### Given entries:
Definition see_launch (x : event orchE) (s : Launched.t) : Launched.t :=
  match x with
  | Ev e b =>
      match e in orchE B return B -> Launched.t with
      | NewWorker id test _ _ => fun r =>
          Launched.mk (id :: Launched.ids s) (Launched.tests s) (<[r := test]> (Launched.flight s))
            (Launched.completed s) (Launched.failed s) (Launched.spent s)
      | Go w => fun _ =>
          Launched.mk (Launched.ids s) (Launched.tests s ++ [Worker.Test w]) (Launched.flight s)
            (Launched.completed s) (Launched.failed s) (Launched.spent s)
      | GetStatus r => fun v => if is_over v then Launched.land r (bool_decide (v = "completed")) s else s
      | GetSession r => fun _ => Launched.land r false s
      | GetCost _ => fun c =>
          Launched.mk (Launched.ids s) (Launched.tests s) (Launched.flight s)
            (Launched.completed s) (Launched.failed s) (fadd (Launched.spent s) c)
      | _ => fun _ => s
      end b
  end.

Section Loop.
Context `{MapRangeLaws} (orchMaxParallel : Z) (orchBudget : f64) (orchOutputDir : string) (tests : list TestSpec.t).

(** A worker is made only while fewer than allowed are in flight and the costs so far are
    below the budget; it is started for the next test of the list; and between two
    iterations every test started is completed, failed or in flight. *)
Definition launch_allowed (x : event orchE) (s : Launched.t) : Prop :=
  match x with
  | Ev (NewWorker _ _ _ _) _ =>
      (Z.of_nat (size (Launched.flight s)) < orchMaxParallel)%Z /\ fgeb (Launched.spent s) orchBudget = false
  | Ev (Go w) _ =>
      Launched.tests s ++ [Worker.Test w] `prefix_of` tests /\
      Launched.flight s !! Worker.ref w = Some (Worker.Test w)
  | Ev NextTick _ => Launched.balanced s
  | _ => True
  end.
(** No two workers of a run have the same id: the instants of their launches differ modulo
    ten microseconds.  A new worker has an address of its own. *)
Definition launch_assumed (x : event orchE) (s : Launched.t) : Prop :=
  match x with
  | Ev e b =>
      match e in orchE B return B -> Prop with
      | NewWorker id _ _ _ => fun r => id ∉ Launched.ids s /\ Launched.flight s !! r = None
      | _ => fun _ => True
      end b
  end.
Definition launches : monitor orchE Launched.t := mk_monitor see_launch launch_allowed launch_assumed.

...

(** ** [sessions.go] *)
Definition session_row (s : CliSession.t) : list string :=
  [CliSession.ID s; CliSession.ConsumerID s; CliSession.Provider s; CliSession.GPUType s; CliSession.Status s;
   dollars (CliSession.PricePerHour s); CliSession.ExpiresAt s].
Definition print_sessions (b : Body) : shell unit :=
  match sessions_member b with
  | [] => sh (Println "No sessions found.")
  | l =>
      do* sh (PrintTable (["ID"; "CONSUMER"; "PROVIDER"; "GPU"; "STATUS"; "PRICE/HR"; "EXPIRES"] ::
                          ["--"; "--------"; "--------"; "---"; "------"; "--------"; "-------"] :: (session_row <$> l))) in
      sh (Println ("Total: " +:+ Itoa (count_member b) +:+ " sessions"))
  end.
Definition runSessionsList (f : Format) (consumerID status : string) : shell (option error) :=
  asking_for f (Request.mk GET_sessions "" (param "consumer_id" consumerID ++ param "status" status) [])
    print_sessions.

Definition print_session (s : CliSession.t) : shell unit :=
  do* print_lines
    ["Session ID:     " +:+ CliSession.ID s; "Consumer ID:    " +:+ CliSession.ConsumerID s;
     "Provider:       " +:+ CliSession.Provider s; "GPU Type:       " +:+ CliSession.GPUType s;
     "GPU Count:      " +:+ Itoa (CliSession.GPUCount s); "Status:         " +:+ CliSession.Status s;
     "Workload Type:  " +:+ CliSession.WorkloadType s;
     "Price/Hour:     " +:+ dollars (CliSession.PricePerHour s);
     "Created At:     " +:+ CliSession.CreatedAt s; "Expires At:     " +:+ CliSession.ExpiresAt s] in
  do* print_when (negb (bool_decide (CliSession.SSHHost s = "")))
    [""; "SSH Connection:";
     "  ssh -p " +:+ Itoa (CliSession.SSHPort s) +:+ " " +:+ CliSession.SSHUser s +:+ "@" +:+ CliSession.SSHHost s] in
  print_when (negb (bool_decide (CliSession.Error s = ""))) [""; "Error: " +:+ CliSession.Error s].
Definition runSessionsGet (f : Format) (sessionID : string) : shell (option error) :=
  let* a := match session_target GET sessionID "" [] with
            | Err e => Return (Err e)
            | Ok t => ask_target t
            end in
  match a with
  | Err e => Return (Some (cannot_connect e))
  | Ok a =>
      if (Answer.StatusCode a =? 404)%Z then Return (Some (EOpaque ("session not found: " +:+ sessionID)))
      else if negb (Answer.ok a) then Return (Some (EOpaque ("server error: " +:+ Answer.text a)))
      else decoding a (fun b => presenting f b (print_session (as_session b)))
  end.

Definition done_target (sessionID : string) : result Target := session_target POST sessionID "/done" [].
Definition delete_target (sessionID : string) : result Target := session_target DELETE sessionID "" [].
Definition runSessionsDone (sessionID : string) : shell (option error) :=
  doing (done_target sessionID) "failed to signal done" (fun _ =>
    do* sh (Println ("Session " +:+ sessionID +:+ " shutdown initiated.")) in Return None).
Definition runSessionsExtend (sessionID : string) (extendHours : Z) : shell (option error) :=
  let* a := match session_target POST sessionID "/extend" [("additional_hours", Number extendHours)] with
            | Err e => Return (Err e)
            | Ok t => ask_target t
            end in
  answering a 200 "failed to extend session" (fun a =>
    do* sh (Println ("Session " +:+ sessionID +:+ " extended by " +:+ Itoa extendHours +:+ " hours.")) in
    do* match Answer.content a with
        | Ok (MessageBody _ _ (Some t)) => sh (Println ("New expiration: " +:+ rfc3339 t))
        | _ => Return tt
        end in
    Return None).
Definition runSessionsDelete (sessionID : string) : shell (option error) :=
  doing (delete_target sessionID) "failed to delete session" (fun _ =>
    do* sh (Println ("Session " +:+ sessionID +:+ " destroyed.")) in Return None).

### Activity:
Please count the lines of the entries above that include "spent" and give only the total.

### Result of this task:
4